Nas noites em que o sono não vinha era eu o advogado de toda a família negociando o curto prazo com os fantasmas insistentes em surgir nas fechaduras era eu o sábio de todo o edifício percebendo a beleza na dor para consolar a velhice dos mortos era eu o síndico de toda a rua mandando Deus se entender com o Diabo na luta cotidiana pela gangorra do recreio era eu o jardineiro de todo o bairro regando com os olhos as pétalas de cada rosa e o delírio de cada febre que eu cultivava era eu o dono de toda a cidade permitindo que o Cristo descesse os braços e descansasse a obrigação de zelar pelo sonho alheio era eu o vigia de todo o país abrindo as asas sobre os telhados para a noite não parecer tão desoladora. Nas noites em que o sono não vinha com minhas patas de anjo eu já ensaiava cartas de amor ao mundo.
Ó minha mãe
seios de cactos
leite recolhido
como sobrevivi
a teu silêncio de pedra?
Nunca pedi bênção
à tua mão de trevas
Nunca pedi beijo
à tua boca de escárnio
Ó minha mãe
colo de espinhos
carinho sem memória
como renasci
de teu abandono de pedra?
Nunca pedi filiação
ao teu ventre amaldiçoado
Nunca pedi perdão
à tua sombra escusa
Ó minha mãe
pés de aço
caminho de ventos úmidos
como morrerei
em tua distância de pedra?
Nunca pedi revolta
à tua estagnação no tempo
Nunca chorei o necessário
porque nunca nada pedi
Ó minha mãe
jamais minha
espero-te rochedo de alguém
Já distantes de minha mãe, fomos eu, meu pai e meu irmão a um circo gloriosamente mambembe na Praça Onze. Mesmo sem eu saber distinguir se verde ou vermelha a fita do cabelo da bailarina, se cinza ou rosa a pele do elefante, ou mesmo saber diferenciar o preto da cartola do apresentador do azul escuro da roupa do trapezista, tudo era um sonho colorido e musical para um menino que nem se sabia daltônico. A vida parecia perfeita naquela manhã de domingo em que meu pai perguntou: preferem ir à missa ou ao circo? E não sentir qualquer espécie de culpa pela escolha feita fez com que a vida realmente parecesse perfeita naquela manhã de domingo
Até o exímio ciclista, ao fazer um movimento ousado, perder o controle. Bicicleta no chão, silêncio constrangedor na plateia e o desespero de querer que aquilo não tivesse acontecido. Então a vida não seria tão perfeita assim naquela manhã de domingo? Ninguém sabia o que fazer.
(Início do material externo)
(* ===== verification/CompatFacts.v ===== *)
(** Compatibility of types is symmetric and reflexive and decided with finite
    fuel on graded types; the composite of two compatible types is compatible
    with both. Types that lead back to themselves through transparent unions make
    the comparison diverge. *)
From stdpp Require Import base gmap list.
From S2P Require Import Prelude Pptok Ctype Compat.

(** An oracle for pointer equality: it identifies only equal types. *)
Record pointer_equality (same : CType -> CType -> bool) : Prop := {
  same_sym a b : same a b = same b a;
  same_eq a b : same a b = true -> a = b
}.

Lemma same_distinct same a b : pointer_equality same -> a <> b -> same a b = false.
Proof. intros P Hab. destruct (same a b) eqn:E; [|done]. by apply (same_eq _ P) in E. Qed.

(** ** Symmetry *)
Lemma bool_decide_sym {A} `{EqDecision A} (x y : A) : bool_decide (x = y) = bool_decide (y = x).
Proof. apply bool_decide_ext. split; congruence. Qed.

Section symmetry.
  Context (st : Tags) (same : CType -> CType -> bool) (P : pointer_equality same).
  Context (c : option CType -> option CType -> option bool) (Hc : forall a b, c a b = c b a).

Lemma via_union_sym a b : param_compatible_via_union st c a b = param_compatible_via_union st c b a.
Proof.
  unfold param_compatible_via_union.
  by destruct (type_transparent_union_first_member st a), (type_transparent_union_first_member st b).
Qed.

Lemma param_compatible_sym a b : param_compatible st c a b = param_compatible st c b a.
Proof. unfold param_compatible. by rewrite (Hc (unqual a)), via_union_sym. Qed.

Lemma all_compatible_sym ps qs : all_compatible st c id ps qs = all_compatible st c id qs ps.
Proof.
  revert qs. induction ps as [|p ps IH]; intros [|q qs]; try done. simpl.
  by rewrite (param_compatible_sym p), IH.
Qed.

Lemma params_compatible_sym a b : params_compatible st c a b = params_compatible st c b a.
Proof.
  unfold params_compatible. destruct (ty_has_proto a), (ty_has_proto b); try done.
  rewrite all_compatible_sym, (bool_decide_sym (length (ty_params a))).
  by destruct (ty_variadic a), (ty_variadic b).
Qed.

Lemma kind_compatible_sym a b : ty_kind a = ty_kind b -> kind_compatible st c a b = kind_compatible st c b a.
Proof.
  intros E. unfold kind_compatible. rewrite <- E, (Hc (ty_base a)), (bool_decide_sym (ty_tag a)).
  rewrite (Z.eqb_sym (ty_size a) (ty_size b)), params_compatible_sym, (Hc (ty_enum_repr a)).
  unfold same_view. rewrite (bool_decide_sym (ty_transparent_union_identity a)).
  rewrite (bool_decide_sym (ty_scalar_storage_order_identity a)).
  destruct (ty_kind a); try done; [by rewrite (andb_comm (ty_has_size a))|..].
  1,2: destruct (bool_decide (ty_tag b = ty_tag a)), (ty_scalar_storage_order_identity a),
      (ty_scalar_storage_order_identity b), (ty_transparent_union_identity a), (ty_transparent_union_identity b); done.
  destruct (bool_decide (ty_tag b = ty_tag a)); [|done]. by destruct (ty_enum_repr a), (ty_enum_repr b).
Qed.

Lemma node_compatible_sym a b : node_compatible st same c a b = node_compatible st same c b a.
Proof.
  unfold node_compatible. rewrite (same_sym _ P a b). destruct (same b a); [done|].
  rewrite (orb_comm (kind_is a TY_ERROR)). destruct (_ || _); [done|].
  rewrite (Z.eqb_sym (ty_quals a) (ty_quals b)). destruct (negb (ty_quals b =? ty_quals a)); [done|].
  rewrite (orb_comm (negb (ty_integer_precision a =? 0))). destruct (negb _ || negb _).
  { rewrite (andb_comm (negb (ty_integer_precision a =? 0))), (Z.eqb_sym (ty_integer_precision a) (ty_integer_precision b)).
    by destruct (ty_integer_is_signed a), (ty_integer_is_signed b). }
  rewrite (Hc (unqual (Some a))), (Hc (type_enum_underlying st a)).
  destruct (kind_is a TY_ENUM) eqn:Ka, (kind_is b TY_ENUM) eqn:Kb; simpl.
  - apply bool_decide_eq_true in Ka, Kb. rewrite Ka, Kb. simpl. apply kind_compatible_sym. congruence.
  - destruct (type_is_integer b); [done|]. rewrite (bool_decide_sym (ty_kind a)).
    destruct (bool_decide _) eqn:K; [|done]. apply bool_decide_eq_true in K. by apply kind_compatible_sym.
  - destruct (type_is_integer a); [done|]. rewrite (bool_decide_sym (ty_kind a)).
    destruct (bool_decide _) eqn:K; [|done]. apply bool_decide_eq_true in K. by apply kind_compatible_sym.
  - rewrite (bool_decide_sym (ty_kind a)).
    destruct (bool_decide _) eqn:K; [|done]. apply bool_decide_eq_true in K. by apply kind_compatible_sym.
Qed.
End symmetry.

Lemma type_compatible_sym st same n a b : pointer_equality same ->
  type_compatible n st same a b = type_compatible n st same b a.
Proof.
  intros P. revert a b. induction n as [|n IH]; intros a b; [done|]. simpl.
  destruct a, b; try done. by apply node_compatible_sym.
Qed.

(** ** Graded types *)

(** What a comparison of [t] may go on to compare. *)
Inductive part (st : Tags) : CType -> CType -> Prop :=
| part_base t b : ty_base t = Some b -> part st t b
| part_param t p : Some p ∈ ty_params t -> part st t p
| part_old t p : Some p ∈ ty_old_style_params t -> part st t p
| part_enum t u : type_enum_underlying st t = Some u -> part st t u
| part_view t m u : type_transparent_union_first_member st (Some t) = Some m -> m_type m = Some u -> part st t u.

(** An exact precision belongs to an integer type. *)
Definition well_kinded (t : CType) : Prop :=
  ty_integer_precision t = 0 \/ kind_in t TY_BOOL TY_UINT128 = true.

Inductive grade (st : Tags) : nat -> CType -> Prop :=
| grade_intro n t : well_kinded t -> (forall u, part st t u -> grade st n u) -> grade st (S n) t.

Definition graded (st : Tags) (n : nat) (t : option CType) : Prop :=
  match t with Some t => grade st n t | None => True end.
Quer dizer, ninguém não, meu pai sabia.
Levantou-se da poltrona e começou a aplaudir, com exagerado entusiasmo, o artista, e com palavras de ordem a serem seguidas: bravo, bravo, bravo!, obrigando a todos nós, reles e surpresos espectadores, a acompanhar com
timidez tal gesto nobre, capaz de provar que a vida poderia sim ser perfeita naquela manhã de domingo. Sei que o amor por meu pai já existia antes de eu nascer, mas a minha admiração por ele nasceu ali, naquele instante, ao constatar seu secreto respeito pela arte e sua pública paixão pela vida.
Em silêncio, o ciclista sorriu-lhe agradecido: pegou a bicicleta do chão, apontou-a na direção de meu pai como um troféu a ser compartilhado e terminou o número. Eu, também em profundo silêncio, apenas agradeci a sorte de ser seu filho: peguei na sua mão ainda encharcada de aplausos e nunca mais tive coragem de soltar.